Davidson College in North Carolina is offering a new course this fall that will explore the “relationship between Blackness and policing” in the country from a “philosophical perspective.”
Titled “#AbolishThePolice,” the new course was fueled by the increasing number of fatal incidents between authorities and Black people, such as the highly publicized death of George Floyd in Minneapolis last year.
As part of the course, Davidson will enlist Black political and feminist theories to analyze issues of race, incarceration, criminalization, predictive policing, police militarization, surveillance, and domestic security.
The college also claims that Black people with disabilities and mental health issues routinely experience arrest, surveillance, incarceration, and sexual assault at the hands of law enforcement agents “at significantly higher rates than any other race.”
“While current mainstream conversations ask how we can reform the police to lessen harm against marginalized communities, I suggest we begin elsewhere. To understand the root causes of policing, I propose we begin with a deceptively simple question: What is policing?” the course description states.
‘Detrimental to Law Enforcement’
However, Charlotte-Mecklenburg police Chief Johnny Jennings described the name of the new course as “inflammatory, charged, and polarizing.”
He told The Charlotte Observer that no matter what the objective is, the title will carry a negative connotation for students. He claims that the course will be detrimental to all men and women in uniform “who sacrifice their lives to protect others.”
The Charlotte Fraternal Order of Police (FOP) agreed with Jennings, saying the #AbolishThePolice course may contribute to divisiveness in the community. It also urges the law enforcement community to remain engaged in civic dialogue to help identify solutions to reform the police.
‘Dedicated to the Quest for Truth’
Despite receiving negative reactions from the police, Davidson said the school is just upholding respect for diversity and honoring the dignity of people regardless of race.

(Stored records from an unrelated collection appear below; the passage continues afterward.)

Lemma tracker_books gap cfg e node w : fee_ok (ae_fee e) → books_w gap [] w →
  wp (books_w gap []) (tracker_run_once cfg e node) (λ _ _, True) w.
Proof.
  intros Hfee Hw. unfold tracker_run_once, sweep_rewards. apply wp_bind.
  destruct (tn_virtual_daa_score node); [|by apply wp_throw]. apply wp_ret; [done|].
  apply wp_bind. eapply wp_mono; [by apply sweep_blocks_books|]. intros s1 w1 Hw1 _.
  apply wp_bind. destruct (tn_coinbase_utxos node) as [utxos|]; [|by apply wp_throw]. apply wp_ret; [done|].
  apply wp_bind. eapply wp_mono.
  { apply (wp_for_each _ _ _ (λ _ _, books_w gap [])); [|done..]. intros u l s w' Hw'.
    eapply wp_mono; [by apply discover_books|done]. }
  intros s2 w2 Hw2 _. apply wp_bind, wp_map_err, wp_query; [apply books_w_closed|done|].
  intros pending rs Hrs [= <-]. set (pending := list_unallocated _ _).
  apply (wp_weaken _ (books_w gap pending)); [|intros w' [Hb _]; split; [done|constructor]].
  apply allocate_loop_books; [done..|]. split; [apply Hw2|apply pending_known].
Qed.

(** C3: Rewards are distributed exactly once and to the last sompi. Whatever the node reports and however
    the database behaves (refusals, lost acknowledgements, a crash at any point), a sweep keeps the
    books: reward ids are unique, only stamped rewards have allocation rows, the gross shares of a
    reward with rows add up to its amount, every row's fee, accrual and net payout are non-negative
    and add up to its gross, and the rebate balances move by exactly the accruals of the rows. *)
Theorem tracker_sweep_keeps_books gap cfg e node w :
  fee_ok (ae_fee e) → books_ok gap (w_db w) →
  books_ok gap (w_db (tracker_run_once cfg e node w).2).
Proof. intros Hfee Hb. apply (tracker_books gap cfg e node w Hfee). by split. Qed.

(** *** A settled answer means a stamped reward *)

Definition stamped (id : Z) (w : World Script) : Prop :=
  ∃ r, r ∈ coinbase_rewards (w_db w) ∧ cr_id r = id ∧ is_Some (cr_allocated_at r).

Lemma mark_allocated_stamped id now d r : r ∈ coinbase_rewards d → cr_id r = id →
  ∃ r', r' ∈ coinbase_rewards (mark_allocated id now d) ∧ cr_id r' = id ∧ is_Some (cr_allocated_at r').
Proof.
  intros Hr Hid. eexists. split; [apply elem_of_update_where; eauto|].
  rewrite (proj2 (Z.eqb_eq _ _) Hid). simpl. split; [done|]. by destruct (cr_allocated_at r).
Qed.

Lemma lock_allocated_stamped id d r : lock_for_allocation id d = Some r → negb (is_unallocated r) = true →
  ∃ r', r' ∈ coinbase_rewards d ∧ cr_id r' = id ∧ is_Some (cr_allocated_at r').
Proof.
  intros [Hr Hid]%find_Some Hu. exists r. split_and!; [done|lia|].
  unfold is_unallocated in Hu. by destruct (cr_allocated_at r).
Qed.

Lemma rebate_upsert_frame f k delta now d r d' : rebate_upsert f k delta now d = Ok (r, d') →
  ∃ l, d' = set_nacho_rebates l d.
Proof.
  unfold rebate_upsert. intros H. destruct (rebate_get k d).
  - apply result_bind_Ok in H as (a & _ & H). case_bool_in H; [|done]. injection H as _ <-. by eexists.
  - case_bool_in H; [|done]. injection H as _ <-. by eexists.
Qed.

Lemma accrue_all_frame rows now d d' : accrue_all rows now d = Ok d' → ∃ l, d' = set_nacho_rebates l d.
Proof.
  revert d. induction rows as [|r rows IH]; intros d H; simpl in H.
  - injection H as <-. exists (nacho_rebates d). by destruct d.
  - apply result_bind_Ok in H as (d1 & H1 & H). destruct (IH _ H) as (l & ->). case_bool_in H1.
    + apply result_bind_Ok in H1 as ([x d2] & H1 & [= <-]). unfold accrue in H1. case_bool_in H1; [done|].
      apply rebate_upsert_frame in H1 as (l' & ->). by exists l.
    + injection H1 as <-. by exists l.
Qed.

Lemma length_number_rows id rid now rows : length (number_rows id rid now rows) = length rows.
Proof. revert id. induction rows as [|r rows IH]; intros id; simpl; [done|]. by rewrite IH. Qed.

(** What an answer of the engine says about the tables before and after. *)
Definition settled (id : Z) (d : Db) (o : AllocationOutcome) (d' : Db) : Prop :=
  match o with
  | Allocated n _ _ _ _ =>
      ∃ rows, share_allocations d' = share_allocations d ++ rows ∧ length rows = n ∧
        Forall (λ a, sa_coinbase_reward_id a = id) rows
  | AlreadyAllocated | NoContributingWallets _ =>
      share_allocations d' = share_allocations d ∧ nacho_rebates d' = nacho_rebates d
  end.

Lemma allocate_tx_settles id rows n a b c res actor now d o d' : length rows = n →
  allocate_tx id rows (Allocated n a b c res) actor now d = Ret (Commit o d') →
  (∃ r, r ∈ coinbase_rewards d' ∧ cr_id r = id ∧ is_Some (cr_allocated_at r)) ∧ settled id d o d'.
Proof.
  intros Hn H. unfold allocate_tx in H. destruct (lock_for_allocation id d) as [r|] eqn:Hl; [|done].
  case_bool_in H; [done|]. apply exec_bind_Ret in H as (ins & Hins & H). destruct ins as [[k d1]|e]; [|done].
  simpl in H. destruct (accrue_all rows now d1) as [d2|e] eqn:Hacc; [|done]. injection H as <- <-.
  apply insert_batch_Ok in Hins as ->. apply accrue_all_frame in Hacc as (l & ->).
  apply find_Some in Hl as [Hr Hid]. split; [apply (mark_allocated_stamped id now _ r); [done|lia]|].
  simpl. eexists. split_and!; [done|by rewrite length_number_rows|]. apply number_rows_spec.
Qed.

Lemma finalise_empty_settles id amt actor now d o d' :
  finalise_empty_tx id amt actor now d = Ret (Commit o d') →
  (∃ r, r ∈ coinbase_rewards d' ∧ cr_id r = id ∧ is_Some (cr_allocated_at r)) ∧ settled id d o d'.
Proof.
  intros H. unfold finalise_empty_tx in H. destruct (lock_for_allocation id d) as [r|] eqn:Hl; [|done].
  case_bool_in H; [done|]. injection H as <- <-. apply find_Some in Hl as [Hr Hid].
  split; [apply (mark_allocated_stamped id now d r); [done|lia]|done].
Qed.

Lemma rollback_settles id rows o actor now d o' : allocate_tx id rows o actor now d = Ret (Rollback o') →
  (∃ r, r ∈ coinbase_rewards d ∧ cr_id r = id ∧ is_Some (cr_allocated_at r)) ∧ settled id d o' d.
Proof.
  unfold allocate_tx. destruct (lock_for_allocation id d) as [r|] eqn:Hl; [|done].
  intros H. case_bool_in H.
  - injection H as <-. split; [by eapply lock_allocated_stamped|done].
  - apply exec_bind_Ret in H as (ins & _ & H). destruct ins as [[k d1]|e]; [|done]. simpl in H.
    by destruct (accrue_all rows now d1).
Qed.

Lemma empty_rollback_settles id amt actor now d o' : finalise_empty_tx id amt actor now d = Ret (Rollback o') →
  (∃ r, r ∈ coinbase_rewards d ∧ cr_id r = id ∧ is_Some (cr_allocated_at r)) ∧ settled id d o' d.
Proof.
  unfold finalise_empty_tx. destruct (lock_for_allocation id d) as [r|] eqn:Hl; [|done].
  intros H. case_bool_in H; [|done]. injection H as <-. split; [by eapply lock_allocated_stamped|done].
Qed.

(** Tables the engine only changes in its last transaction. *)
Definition same_books (d d' : Db) : Prop :=
  coinbase_rewards d' = coinbase_rewards d ∧ share_allocations d' = share_allocations d ∧
  nacho_rebates d' = nacho_rebates d.

Lemma settled_same id d0 d o d' : same_books d0 d → settled id d o d' → settled id d0 o d'.
Proof. intros (_ & Ha & Hn) H. unfold settled in *. by rewrite Ha, Hn in H. Qed.

Lemma classify_all_frame e windows d w : same_books d (w_db w) →
  wp (λ _, True) (classify_all e windows) (λ tiers w', length tiers = length windows ∧ same_books d (w_db w')) w.
Proof.
  intros Hw. destruct (classify_all_length e windows (λ w', same_books d (w_db w')) w) as [H1 H2]; [|done|].
  - by intros ????.
  - split; [done|]. intros a Ha. auto.
Qed.

Lemma compute_all_length fee l as_ : compute_all fee l = Ret (Ok as_) → length as_ = length l.
Proof.
  revert as_. induction l as [|[g t] l IH]; intros as_ H; simpl in H; [by injection H as <-|].
  apply exec_bind_Ret in H as ([a|e] & _ & H); [|done].
  apply exec_bind_Ret in H as ([r|e] & Hr & H); [|done]. injection H as <-. simpl. by rewrite (IH r).
Qed.

Lemma split_reward_length reward windows total grosses residue :
  split_reward reward windows total = Ret (grosses, residue) → length grosses = length windows.
Proof.
  intros (s & _ & H)%exec_bind_Ret. destruct (first_wallet windows); injection H as <- _.
  - by rewrite length_alter, length_map.
  - by rewrite length_map.
Qed.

The college also stated that it focuses on studies that are “liberating” and “dedicated to the quest for truth.” As a result, Davidson said its course offerings cover subjects worth studying, no matter the title.
“Davidson assists students in developing humane instincts and disciplined and creative minds for lives of leadership and service,” the school explained. “We hope our graduates think clearly, make relevant value judgments, discriminate among values, and communicate freely in the realm of ideas.”